The thing is - the depth, nuances and complication necessary for stories is not necessary for the usual writer- reader audience.
Most questions can usually be anticipated.
And you can write your script beforehand and bullet point it to keep on tract.

Sam said...

I was reading my book aloud at my first book signing, when the man sitting in the front row started to flash me.
I had imagined almost every disaster scenario but that one...

Kate Thornton said...

I participate in book and story panels through Sisters in Crime and have had to "public speak" at least once a month for more than a year. I will be participating in a workshop this Sunday where I'll be speaking in public. It's easier with practice, but I still need to warm up a bit before my voice sounds better than a shrill croak.

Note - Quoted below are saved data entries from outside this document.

Lemma scanLines_all_ok (lines : list string) (m : gmap string (list ascii)) :
  Forall (fun line => record_error line = None) lines ->
  exists m', scanLines lines m = inr m'.
Proof.
  intros Hall. revert m. induction Hall as [|line lines Hline Hall IH]; intros m.
  - exists m. reflexivity.
  - destruct (scanLines_step_ok line lines m Hline) as [m' ->]. apply IH.
Qed.

Lemma scanLines_first_error (lines : list string) (m : gmap string (list ascii))
    (err : error) :
  scanLines lines m = inl err <->
  exists good bad rest,
    lines = good ++ bad :: rest /\
    Forall (fun line => record_error line = None) good /\
    record_error bad = Some err.
Proof.
  split.
  - revert m. induction lines as [|line lines IH]; intros m Hscan; [discriminate Hscan|].
    destruct (record_error line) as [e|] eqn:Hline.
    + rewrite (scanLines_step_error line lines m e Hline) in Hscan.
      injection Hscan as ->. exists [], line, lines.
      split; [reflexivity|]. split; [constructor|exact Hline].
    + destruct (scanLines_step_ok line lines m Hline) as [m' Hstep].
      rewrite Hstep in Hscan.
      destruct (IH _ Hscan) as (good & bad & rest & -> & Hgood & Hbad).
      exists (line :: good), bad, rest.
      split; [reflexivity|]. split; [constructor; assumption|exact Hbad].
  - intros (good & bad & rest & -> & Hgood & Hbad). revert m.
    induction Hgood as [|line good Hline Hgood IH]; intros m.
    + apply scanLines_step_error. exact Hbad.
    + rewrite <- app_comm_cons.
      destruct (scanLines_step_ok line (good ++ bad :: rest) m Hline) as [m' ->].
      apply IH.
Qed.

(** X1.  [ParseSSHKeyScan] returns a callback exactly when every line of
    the input is empty or a record of three fields whose third field
    decodes. *)
Theorem ParseSSHKeyScan_accepts_iff (knownHosts : list ascii) :
  (exists cb, ParseSSHKeyScan knownHosts = inr cb) <->
  (forall line,
      line ∈ strings.Split (string_of_list_ascii knownHosts) "010" ->
      line = "" \/ well_formed_record line).
Proof.
  unfold ParseSSHKeyScan.
  set (lines := strings.Split (string_of_list_ascii knownHosts) "010").
  split.
  - intros [cb Hcb] line Hin. apply record_error_None.
    destruct (record_error line) as [e|] eqn:Hline; [|reflexivity].
    exfalso. apply list_elem_of_split in Hin as (l1 & l2 & Hsplit).
    rewrite Hsplit, scanLines_app in Hcb.
    destruct (scanLines l1 ∅) as [e'|m1]; [discriminate Hcb|].
    rewrite (scanLines_step_error line l2 m1 e Hline) in Hcb. discriminate Hcb.
  - intros Hall.
    destruct (scanLines_all_ok lines ∅) as [m Hm].
    + apply Forall_forall. intros line Hin. apply record_error_None, Hall, Hin.
    + rewrite Hm. eexists. reflexivity.
Qed.

(** X2.  The error of [ParseSSHKeyScan] is the error of the first line that
    is no record: the lines before it are empty or well formed, the lines
    after it are not looked at, and a field-count error quotes the count and
    the line. *)
Theorem ParseSSHKeyScan_first_error (knownHosts : list ascii) (err : error) :
  ParseSSHKeyScan knownHosts = inl err <->
  exists good bad rest,
    strings.Split (string_of_list_ascii knownHosts) "010" = good ++ bad :: rest /\
    Forall (fun line => line = "" \/ well_formed_record line) good /\
    record_error bad = Some err.
Proof.
  unfold ParseSSHKeyScan.
  set (lines := strings.Split (string_of_list_ascii knownHosts) "010").
  assert (Hiff : forall good,
             Forall (fun line => record_error line = None) good <->
             Forall (fun line => line = "" \/ well_formed_record line) good).
  { intros good. apply Forall_iff. intros line. apply record_error_None. }
  split.
  - destruct (scanLines lines ∅) as [e|m] eqn:Hscan; [|discriminate].
    intros [= ->]. apply scanLines_first_error in Hscan
      as (good & bad & rest & Hl & Hgood & Hbad).
    exists good, bad, rest. split; [exact Hl|]. split; [apply Hiff; exact Hgood|exact Hbad].
  - intros (good & bad & rest & Hl & Hgood & Hbad).
    assert (Hscan : scanLines lines ∅ = inl err).
    { apply scanLines_first_error. exists good, bad, rest.
      split; [exact Hl|]. split; [apply Hiff; exact Hgood|exact Hbad]. }
    rewrite Hscan. reflexivity.
Qed.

Sam, we had a lady flashing at one of my panel discussions. Creepy.

Bernita said...

Now, Sam, you can't stop there.
You must tell us how you...pardon me... handled the situation.

Kate...not a "lady."
Do tell. Did you all ignore her or did you make some forthright observations?

sex scenes at starbucks said...

See, now, Sam, I'd be bringing that one up every time I read. "All right, where's the flasher? You know you wanna..."

Scott from Oregon said...

Public speaking with flash cards?

In a bookstore?

I miss all the fun...

Ann said...

Then I guess I'm getting lots of practice. I do storytime once a week at the Dayjob. Recently we've started reading chapters of Matilda along with the beginning chapter books, now I just have to work on reading just what is there.

Bernita said...

That would leave them gasping, SS, until the word got around - then you must be prepared for a crew of them...

Obviously just bulbs, Scott...

I can understand the urge to extrapolate, Ann.

LadyBronco said...

Going to school, I have had to become very comfortable speaking in public in a very short time. I'm glad that's one thing I won't have to worry about if my novel ever sells.

Bailey Stewart said...

I'm with Raine, just kill me now. There aren't enough meds available for me to do that, and don't say practice - I suffer from panic attacks, practice doesn't touch it.

Bernita said...

The more you do it, the better you get, Lady B.

The internet is a wonderful think for those who can't bear the idea, Bailey.

Rowan Manahan said...

This brings to mind Jerry Seinfeld's marvellous remark about people being so frightened of public speaking that if they were at a funeral, they'd rather be in the casket that delivering the eulogy ...

I think human beings are bothered by public speaking at a primordial level - probably something to do with looking foolish in front of the tribe.

Not an intellectually challenging skill to learn, but it can be very emotionally demanding.

Bernita said...

Quite possibly, Rowan.
Some cases, I suspect, go back to some authority figure/peers making fun during the primary years.